(Assigned task):
Whenever a line below mentions the word "isdecimal", that line should be copied.

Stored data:
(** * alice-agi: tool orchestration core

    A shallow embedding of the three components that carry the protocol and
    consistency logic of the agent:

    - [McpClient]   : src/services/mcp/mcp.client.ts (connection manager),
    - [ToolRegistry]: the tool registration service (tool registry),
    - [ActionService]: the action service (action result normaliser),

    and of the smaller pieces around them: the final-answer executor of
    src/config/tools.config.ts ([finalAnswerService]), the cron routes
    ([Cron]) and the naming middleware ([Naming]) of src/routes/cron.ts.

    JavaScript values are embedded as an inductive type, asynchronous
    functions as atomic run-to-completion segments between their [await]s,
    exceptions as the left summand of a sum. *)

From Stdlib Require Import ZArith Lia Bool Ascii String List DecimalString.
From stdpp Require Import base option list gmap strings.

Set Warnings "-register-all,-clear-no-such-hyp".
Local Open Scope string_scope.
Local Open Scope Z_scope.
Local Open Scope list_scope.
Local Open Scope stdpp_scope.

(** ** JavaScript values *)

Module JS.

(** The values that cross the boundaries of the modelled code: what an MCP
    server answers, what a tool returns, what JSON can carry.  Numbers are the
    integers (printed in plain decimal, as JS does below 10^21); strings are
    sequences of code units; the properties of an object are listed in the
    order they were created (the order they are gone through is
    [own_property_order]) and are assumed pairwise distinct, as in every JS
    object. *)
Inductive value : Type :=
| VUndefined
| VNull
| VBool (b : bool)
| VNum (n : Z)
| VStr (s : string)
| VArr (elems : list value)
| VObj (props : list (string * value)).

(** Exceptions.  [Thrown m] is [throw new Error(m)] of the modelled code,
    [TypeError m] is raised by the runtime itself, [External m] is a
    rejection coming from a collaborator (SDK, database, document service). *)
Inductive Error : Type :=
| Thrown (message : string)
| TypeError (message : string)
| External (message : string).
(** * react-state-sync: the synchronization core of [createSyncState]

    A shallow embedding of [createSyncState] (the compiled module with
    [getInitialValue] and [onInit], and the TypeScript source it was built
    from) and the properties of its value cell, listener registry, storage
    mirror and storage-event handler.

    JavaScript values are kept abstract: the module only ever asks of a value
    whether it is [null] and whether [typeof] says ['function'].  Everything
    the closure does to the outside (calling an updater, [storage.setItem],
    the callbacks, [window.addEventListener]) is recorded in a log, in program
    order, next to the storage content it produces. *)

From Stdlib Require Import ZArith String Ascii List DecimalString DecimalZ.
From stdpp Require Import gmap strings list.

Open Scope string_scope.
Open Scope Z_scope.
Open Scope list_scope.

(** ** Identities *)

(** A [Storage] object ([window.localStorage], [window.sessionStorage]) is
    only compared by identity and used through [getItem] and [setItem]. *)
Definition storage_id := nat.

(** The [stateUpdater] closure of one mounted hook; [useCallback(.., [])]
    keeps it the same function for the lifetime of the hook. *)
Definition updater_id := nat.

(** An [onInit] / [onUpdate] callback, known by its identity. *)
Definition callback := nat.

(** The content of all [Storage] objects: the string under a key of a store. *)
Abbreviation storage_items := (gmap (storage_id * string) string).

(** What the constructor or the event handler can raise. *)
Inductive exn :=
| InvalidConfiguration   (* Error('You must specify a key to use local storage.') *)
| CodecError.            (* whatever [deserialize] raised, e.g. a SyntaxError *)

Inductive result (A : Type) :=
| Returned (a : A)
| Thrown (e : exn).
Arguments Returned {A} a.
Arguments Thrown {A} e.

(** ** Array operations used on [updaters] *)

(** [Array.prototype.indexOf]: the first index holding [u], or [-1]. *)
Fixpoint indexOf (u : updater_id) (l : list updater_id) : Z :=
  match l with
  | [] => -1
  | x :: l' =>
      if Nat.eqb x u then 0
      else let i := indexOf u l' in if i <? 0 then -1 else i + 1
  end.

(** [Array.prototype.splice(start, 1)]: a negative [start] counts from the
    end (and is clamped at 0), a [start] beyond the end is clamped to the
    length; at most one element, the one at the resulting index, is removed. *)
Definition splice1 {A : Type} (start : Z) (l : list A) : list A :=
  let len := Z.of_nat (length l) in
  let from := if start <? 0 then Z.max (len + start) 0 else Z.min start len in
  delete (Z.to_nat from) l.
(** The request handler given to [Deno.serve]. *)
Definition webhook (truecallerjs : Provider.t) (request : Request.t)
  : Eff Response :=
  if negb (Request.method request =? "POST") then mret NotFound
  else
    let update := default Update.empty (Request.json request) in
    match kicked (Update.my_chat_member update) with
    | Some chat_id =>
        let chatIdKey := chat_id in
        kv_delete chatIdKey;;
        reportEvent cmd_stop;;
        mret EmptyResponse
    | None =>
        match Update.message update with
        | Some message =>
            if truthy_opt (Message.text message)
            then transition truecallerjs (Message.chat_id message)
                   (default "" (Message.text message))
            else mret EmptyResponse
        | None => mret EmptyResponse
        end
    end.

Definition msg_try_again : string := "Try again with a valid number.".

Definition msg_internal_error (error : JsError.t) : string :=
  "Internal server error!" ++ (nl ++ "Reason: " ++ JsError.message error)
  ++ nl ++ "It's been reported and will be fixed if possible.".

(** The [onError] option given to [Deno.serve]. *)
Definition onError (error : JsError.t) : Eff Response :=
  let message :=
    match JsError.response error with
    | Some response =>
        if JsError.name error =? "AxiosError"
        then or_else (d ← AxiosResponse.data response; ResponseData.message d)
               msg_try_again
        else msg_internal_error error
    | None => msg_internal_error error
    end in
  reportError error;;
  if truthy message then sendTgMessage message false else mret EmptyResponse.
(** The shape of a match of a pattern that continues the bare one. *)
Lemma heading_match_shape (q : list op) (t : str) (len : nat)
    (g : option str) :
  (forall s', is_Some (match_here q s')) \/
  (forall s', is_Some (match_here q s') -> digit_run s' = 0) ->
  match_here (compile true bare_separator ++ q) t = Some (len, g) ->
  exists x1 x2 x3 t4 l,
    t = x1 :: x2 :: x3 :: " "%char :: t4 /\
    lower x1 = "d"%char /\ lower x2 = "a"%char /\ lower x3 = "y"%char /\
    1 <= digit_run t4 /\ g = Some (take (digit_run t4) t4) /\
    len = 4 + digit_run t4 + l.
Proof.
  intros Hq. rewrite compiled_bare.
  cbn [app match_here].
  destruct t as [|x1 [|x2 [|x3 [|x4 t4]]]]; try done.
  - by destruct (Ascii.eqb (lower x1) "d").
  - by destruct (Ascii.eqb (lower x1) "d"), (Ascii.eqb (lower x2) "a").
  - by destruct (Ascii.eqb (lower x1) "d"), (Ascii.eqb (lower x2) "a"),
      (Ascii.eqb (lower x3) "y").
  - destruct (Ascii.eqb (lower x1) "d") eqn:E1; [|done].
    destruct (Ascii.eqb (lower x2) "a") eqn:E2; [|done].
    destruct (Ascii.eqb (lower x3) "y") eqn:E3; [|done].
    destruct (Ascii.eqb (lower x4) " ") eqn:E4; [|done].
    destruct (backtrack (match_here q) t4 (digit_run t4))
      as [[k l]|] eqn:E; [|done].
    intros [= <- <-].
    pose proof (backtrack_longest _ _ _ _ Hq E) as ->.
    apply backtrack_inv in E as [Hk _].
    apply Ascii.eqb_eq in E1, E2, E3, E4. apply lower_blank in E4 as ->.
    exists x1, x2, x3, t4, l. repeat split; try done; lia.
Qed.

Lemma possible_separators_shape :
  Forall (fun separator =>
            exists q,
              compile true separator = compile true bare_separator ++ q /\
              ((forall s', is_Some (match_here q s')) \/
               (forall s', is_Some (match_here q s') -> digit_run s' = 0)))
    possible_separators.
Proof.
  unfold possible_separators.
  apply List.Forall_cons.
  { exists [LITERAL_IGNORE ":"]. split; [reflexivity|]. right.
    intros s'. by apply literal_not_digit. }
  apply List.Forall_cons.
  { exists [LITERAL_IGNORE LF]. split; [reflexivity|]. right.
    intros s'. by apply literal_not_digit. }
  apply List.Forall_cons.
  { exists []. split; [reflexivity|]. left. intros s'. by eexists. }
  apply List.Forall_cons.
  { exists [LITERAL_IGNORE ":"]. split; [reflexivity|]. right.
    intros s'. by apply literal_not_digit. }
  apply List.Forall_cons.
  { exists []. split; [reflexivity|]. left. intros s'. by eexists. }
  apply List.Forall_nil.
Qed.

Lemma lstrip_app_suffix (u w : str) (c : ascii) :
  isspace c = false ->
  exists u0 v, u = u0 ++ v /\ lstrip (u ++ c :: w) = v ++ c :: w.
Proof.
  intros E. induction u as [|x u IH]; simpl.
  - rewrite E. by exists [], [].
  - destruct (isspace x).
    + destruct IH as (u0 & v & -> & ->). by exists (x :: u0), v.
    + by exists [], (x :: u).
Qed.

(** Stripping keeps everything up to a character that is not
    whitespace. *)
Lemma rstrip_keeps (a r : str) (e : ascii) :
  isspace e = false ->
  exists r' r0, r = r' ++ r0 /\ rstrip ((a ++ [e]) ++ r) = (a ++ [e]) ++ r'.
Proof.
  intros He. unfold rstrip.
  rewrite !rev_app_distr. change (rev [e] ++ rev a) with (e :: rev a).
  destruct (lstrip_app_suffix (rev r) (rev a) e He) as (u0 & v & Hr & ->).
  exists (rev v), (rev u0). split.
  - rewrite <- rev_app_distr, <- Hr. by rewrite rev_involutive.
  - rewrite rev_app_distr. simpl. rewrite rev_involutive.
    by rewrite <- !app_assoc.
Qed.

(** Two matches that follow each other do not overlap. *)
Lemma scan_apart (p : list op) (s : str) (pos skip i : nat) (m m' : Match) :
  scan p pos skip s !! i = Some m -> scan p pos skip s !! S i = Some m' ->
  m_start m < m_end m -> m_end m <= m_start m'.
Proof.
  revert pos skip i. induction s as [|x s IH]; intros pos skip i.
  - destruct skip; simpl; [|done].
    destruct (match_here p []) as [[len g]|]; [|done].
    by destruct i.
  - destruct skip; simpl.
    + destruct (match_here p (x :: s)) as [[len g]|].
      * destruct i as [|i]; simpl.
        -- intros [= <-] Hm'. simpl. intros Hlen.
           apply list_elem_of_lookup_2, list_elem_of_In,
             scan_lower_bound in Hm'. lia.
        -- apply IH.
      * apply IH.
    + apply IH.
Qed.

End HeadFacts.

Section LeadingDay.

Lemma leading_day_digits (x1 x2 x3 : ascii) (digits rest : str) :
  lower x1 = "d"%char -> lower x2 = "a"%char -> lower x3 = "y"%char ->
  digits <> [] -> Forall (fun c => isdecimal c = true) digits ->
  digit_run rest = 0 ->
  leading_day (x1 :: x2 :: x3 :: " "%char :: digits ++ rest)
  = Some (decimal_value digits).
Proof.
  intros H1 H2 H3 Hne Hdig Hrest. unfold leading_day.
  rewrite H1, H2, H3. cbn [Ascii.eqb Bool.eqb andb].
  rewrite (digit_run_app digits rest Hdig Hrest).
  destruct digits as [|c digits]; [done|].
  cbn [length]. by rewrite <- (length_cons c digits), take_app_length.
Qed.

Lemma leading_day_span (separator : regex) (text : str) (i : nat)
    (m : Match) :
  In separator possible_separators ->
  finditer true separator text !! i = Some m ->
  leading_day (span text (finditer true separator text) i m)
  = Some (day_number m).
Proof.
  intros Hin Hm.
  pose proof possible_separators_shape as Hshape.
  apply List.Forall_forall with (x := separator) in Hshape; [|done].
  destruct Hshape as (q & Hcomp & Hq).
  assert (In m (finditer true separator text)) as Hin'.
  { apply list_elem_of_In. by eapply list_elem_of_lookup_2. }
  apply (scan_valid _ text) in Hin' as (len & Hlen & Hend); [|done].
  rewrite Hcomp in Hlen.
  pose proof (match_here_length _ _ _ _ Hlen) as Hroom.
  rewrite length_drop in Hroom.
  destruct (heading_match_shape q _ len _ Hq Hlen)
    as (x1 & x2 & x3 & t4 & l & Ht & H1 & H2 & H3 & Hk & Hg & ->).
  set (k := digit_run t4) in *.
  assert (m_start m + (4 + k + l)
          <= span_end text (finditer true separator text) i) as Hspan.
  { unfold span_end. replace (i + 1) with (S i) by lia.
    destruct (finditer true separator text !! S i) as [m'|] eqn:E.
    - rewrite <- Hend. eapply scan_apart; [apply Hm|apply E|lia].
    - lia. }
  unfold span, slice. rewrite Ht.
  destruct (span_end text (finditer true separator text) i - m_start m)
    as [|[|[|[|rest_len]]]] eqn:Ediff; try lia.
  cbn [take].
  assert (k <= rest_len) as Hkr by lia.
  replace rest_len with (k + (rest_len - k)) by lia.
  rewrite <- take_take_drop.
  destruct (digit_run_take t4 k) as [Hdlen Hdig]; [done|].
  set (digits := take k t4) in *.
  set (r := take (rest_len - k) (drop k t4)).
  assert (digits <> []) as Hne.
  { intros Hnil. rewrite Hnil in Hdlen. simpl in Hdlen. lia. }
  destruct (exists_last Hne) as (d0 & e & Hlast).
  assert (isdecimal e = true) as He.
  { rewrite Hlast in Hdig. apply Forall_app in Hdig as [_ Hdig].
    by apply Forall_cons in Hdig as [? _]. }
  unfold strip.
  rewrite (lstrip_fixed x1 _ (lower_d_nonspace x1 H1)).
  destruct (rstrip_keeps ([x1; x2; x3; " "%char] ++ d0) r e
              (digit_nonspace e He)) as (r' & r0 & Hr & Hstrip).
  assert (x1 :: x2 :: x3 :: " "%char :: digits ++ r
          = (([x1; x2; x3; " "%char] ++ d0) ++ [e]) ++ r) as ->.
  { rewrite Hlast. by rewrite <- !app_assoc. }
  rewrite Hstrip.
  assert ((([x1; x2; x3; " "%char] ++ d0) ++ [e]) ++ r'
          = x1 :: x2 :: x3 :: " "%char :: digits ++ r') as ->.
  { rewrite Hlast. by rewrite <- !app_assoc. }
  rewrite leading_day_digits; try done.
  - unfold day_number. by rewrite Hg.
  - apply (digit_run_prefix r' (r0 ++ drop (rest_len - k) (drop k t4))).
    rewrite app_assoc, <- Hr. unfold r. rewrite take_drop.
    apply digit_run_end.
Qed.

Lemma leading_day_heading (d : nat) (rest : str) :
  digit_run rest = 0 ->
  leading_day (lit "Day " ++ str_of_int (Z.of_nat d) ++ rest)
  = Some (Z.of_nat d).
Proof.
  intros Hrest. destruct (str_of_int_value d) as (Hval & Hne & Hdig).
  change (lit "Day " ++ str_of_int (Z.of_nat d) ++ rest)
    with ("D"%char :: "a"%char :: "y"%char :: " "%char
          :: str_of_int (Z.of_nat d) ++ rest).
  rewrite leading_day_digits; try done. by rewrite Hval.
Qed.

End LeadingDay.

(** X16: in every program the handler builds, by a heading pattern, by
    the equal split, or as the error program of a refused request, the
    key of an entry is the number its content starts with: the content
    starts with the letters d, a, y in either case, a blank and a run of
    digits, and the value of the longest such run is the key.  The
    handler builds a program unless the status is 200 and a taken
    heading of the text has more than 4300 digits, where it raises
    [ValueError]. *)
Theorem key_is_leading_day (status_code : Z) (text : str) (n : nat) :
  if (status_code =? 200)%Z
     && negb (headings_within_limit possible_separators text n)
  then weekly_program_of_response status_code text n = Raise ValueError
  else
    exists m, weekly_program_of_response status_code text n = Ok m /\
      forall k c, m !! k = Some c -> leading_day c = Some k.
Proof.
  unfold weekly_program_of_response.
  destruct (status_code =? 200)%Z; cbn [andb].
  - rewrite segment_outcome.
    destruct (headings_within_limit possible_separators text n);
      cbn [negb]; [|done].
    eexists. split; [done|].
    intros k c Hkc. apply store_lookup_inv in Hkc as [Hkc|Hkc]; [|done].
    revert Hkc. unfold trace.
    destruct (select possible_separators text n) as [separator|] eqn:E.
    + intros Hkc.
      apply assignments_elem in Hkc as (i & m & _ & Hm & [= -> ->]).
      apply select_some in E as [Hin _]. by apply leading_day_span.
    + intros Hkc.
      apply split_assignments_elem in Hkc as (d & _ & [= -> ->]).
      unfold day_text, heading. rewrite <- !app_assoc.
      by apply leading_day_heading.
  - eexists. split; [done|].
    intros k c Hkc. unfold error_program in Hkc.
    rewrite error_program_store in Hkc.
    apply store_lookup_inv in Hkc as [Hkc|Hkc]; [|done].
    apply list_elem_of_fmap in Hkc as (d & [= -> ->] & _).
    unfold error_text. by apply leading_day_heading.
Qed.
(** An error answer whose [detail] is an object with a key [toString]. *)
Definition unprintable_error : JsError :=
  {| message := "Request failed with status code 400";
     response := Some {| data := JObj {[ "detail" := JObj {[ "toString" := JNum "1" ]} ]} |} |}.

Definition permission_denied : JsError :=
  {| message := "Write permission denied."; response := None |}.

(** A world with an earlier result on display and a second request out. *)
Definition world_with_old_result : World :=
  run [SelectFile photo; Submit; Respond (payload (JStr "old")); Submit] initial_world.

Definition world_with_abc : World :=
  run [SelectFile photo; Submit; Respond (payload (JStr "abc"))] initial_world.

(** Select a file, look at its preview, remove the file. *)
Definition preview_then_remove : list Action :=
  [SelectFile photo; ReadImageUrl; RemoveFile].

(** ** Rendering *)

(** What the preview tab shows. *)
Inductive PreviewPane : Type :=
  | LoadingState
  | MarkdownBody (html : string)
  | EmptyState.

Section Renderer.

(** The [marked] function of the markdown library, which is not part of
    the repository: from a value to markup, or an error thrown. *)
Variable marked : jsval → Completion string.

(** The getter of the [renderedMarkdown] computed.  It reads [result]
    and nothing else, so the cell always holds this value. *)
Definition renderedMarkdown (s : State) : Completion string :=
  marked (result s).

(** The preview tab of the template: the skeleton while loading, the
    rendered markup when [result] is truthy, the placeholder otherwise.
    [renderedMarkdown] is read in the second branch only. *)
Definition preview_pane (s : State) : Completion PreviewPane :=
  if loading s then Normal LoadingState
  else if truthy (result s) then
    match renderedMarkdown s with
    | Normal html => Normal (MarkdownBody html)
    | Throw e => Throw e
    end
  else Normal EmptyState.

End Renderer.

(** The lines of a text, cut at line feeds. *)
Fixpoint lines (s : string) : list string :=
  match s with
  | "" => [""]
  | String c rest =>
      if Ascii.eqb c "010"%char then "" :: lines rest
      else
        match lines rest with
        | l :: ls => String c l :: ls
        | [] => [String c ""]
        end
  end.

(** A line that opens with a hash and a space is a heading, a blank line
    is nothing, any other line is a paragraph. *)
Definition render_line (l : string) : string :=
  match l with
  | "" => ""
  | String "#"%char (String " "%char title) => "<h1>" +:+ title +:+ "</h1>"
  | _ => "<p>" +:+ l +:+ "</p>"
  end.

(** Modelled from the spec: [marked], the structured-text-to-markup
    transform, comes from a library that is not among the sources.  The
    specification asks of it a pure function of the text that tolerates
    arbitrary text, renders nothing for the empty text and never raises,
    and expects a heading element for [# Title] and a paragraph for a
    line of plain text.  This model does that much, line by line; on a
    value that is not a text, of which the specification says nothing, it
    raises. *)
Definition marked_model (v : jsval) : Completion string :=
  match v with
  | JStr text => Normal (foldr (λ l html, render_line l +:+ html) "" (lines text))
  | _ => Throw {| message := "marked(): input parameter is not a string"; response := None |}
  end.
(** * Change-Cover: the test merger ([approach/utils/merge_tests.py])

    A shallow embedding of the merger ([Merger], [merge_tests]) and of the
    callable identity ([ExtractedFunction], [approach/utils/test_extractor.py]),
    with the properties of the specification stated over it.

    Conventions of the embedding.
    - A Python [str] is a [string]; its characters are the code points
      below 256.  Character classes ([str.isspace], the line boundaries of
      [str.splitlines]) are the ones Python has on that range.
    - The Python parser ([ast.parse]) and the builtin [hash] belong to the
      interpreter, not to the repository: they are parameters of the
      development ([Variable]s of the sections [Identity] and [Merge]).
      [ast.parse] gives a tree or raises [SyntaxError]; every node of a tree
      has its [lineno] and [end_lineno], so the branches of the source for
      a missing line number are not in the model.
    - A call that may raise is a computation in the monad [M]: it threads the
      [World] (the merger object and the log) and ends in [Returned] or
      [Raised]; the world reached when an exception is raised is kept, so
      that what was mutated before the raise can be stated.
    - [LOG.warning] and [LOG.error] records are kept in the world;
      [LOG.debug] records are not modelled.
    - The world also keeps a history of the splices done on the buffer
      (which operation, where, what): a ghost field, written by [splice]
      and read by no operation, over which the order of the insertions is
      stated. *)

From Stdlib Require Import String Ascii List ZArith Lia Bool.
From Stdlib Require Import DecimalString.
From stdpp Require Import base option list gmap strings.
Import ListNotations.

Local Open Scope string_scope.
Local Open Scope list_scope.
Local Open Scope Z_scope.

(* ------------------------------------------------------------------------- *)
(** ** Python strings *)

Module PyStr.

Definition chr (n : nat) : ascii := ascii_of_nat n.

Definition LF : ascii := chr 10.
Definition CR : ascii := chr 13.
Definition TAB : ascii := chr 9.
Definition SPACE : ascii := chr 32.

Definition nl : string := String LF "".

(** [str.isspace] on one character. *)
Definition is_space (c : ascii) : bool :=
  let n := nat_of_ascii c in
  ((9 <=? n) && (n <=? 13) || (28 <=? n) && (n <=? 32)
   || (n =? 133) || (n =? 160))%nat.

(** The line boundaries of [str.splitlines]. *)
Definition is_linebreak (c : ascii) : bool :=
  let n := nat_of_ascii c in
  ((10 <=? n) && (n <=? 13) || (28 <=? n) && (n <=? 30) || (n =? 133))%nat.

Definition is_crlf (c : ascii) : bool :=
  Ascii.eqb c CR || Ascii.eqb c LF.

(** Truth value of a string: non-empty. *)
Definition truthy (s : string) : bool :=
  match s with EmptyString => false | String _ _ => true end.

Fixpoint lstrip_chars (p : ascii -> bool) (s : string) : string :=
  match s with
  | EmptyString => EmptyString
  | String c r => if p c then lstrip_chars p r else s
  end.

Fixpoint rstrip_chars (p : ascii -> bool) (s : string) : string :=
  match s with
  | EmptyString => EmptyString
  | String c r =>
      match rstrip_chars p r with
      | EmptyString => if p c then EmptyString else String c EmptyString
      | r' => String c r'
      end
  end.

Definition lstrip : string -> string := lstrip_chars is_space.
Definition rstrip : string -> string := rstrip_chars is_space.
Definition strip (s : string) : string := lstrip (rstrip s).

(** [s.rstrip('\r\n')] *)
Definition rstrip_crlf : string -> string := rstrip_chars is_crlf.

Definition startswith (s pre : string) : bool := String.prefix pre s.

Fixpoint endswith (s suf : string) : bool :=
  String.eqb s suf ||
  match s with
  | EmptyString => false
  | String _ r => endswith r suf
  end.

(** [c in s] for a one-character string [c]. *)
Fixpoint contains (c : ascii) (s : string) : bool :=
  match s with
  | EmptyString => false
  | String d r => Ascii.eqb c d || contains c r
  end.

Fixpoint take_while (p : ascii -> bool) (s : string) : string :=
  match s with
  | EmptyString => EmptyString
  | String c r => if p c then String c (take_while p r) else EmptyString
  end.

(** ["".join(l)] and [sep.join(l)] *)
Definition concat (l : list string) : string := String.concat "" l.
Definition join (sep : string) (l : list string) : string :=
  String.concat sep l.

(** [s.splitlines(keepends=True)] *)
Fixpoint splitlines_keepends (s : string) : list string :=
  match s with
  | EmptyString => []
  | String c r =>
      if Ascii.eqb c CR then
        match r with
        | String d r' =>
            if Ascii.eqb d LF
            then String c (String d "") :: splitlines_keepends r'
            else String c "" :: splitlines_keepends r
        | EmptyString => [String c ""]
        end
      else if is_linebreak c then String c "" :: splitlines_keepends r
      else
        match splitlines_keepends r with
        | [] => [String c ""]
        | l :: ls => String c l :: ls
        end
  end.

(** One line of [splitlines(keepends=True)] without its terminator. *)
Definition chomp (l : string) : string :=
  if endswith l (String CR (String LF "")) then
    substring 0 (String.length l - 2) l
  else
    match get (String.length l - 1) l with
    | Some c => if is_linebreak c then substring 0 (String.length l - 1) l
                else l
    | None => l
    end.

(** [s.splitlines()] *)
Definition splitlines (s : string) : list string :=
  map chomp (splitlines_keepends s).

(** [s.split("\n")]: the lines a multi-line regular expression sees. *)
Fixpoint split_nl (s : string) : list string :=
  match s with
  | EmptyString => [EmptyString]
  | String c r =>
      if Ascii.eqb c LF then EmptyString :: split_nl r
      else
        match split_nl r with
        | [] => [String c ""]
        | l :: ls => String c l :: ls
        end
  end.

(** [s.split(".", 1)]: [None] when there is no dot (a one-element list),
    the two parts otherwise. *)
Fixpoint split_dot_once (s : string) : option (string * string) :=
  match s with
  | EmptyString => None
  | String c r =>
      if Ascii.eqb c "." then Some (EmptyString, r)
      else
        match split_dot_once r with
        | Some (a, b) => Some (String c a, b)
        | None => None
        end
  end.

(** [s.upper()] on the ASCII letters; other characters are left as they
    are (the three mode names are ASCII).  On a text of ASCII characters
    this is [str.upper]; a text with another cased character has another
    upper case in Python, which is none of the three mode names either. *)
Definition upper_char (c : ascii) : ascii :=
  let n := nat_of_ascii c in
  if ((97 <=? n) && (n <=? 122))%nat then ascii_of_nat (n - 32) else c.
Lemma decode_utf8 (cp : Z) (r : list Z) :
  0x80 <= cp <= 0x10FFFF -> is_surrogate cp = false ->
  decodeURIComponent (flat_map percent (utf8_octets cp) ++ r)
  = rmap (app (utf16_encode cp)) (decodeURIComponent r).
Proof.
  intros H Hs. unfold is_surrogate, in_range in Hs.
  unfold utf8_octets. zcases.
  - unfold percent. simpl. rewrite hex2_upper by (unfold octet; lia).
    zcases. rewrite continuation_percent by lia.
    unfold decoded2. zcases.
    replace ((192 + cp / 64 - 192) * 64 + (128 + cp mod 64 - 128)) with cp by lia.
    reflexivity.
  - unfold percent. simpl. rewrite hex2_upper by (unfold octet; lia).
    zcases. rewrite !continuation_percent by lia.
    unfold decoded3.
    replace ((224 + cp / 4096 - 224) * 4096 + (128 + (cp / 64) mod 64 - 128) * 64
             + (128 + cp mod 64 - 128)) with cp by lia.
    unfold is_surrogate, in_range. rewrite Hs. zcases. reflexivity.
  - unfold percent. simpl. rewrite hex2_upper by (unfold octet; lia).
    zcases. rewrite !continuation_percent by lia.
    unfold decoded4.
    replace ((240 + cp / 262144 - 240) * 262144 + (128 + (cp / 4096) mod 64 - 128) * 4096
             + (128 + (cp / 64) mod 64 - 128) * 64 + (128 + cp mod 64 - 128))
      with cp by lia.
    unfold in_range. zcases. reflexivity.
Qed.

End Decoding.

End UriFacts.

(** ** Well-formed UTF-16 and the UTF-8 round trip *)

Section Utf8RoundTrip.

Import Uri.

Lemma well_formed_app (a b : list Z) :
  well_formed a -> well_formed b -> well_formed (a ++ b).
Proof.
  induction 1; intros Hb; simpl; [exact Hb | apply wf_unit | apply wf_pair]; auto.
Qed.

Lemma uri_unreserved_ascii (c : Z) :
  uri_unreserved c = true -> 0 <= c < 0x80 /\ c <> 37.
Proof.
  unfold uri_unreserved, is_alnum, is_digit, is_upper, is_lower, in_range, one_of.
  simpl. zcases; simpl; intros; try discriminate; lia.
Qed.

(Response to the task):
  digits <> [] -> Forall (fun c => isdecimal c = true) digits ->
  assert (isdecimal e = true) as He.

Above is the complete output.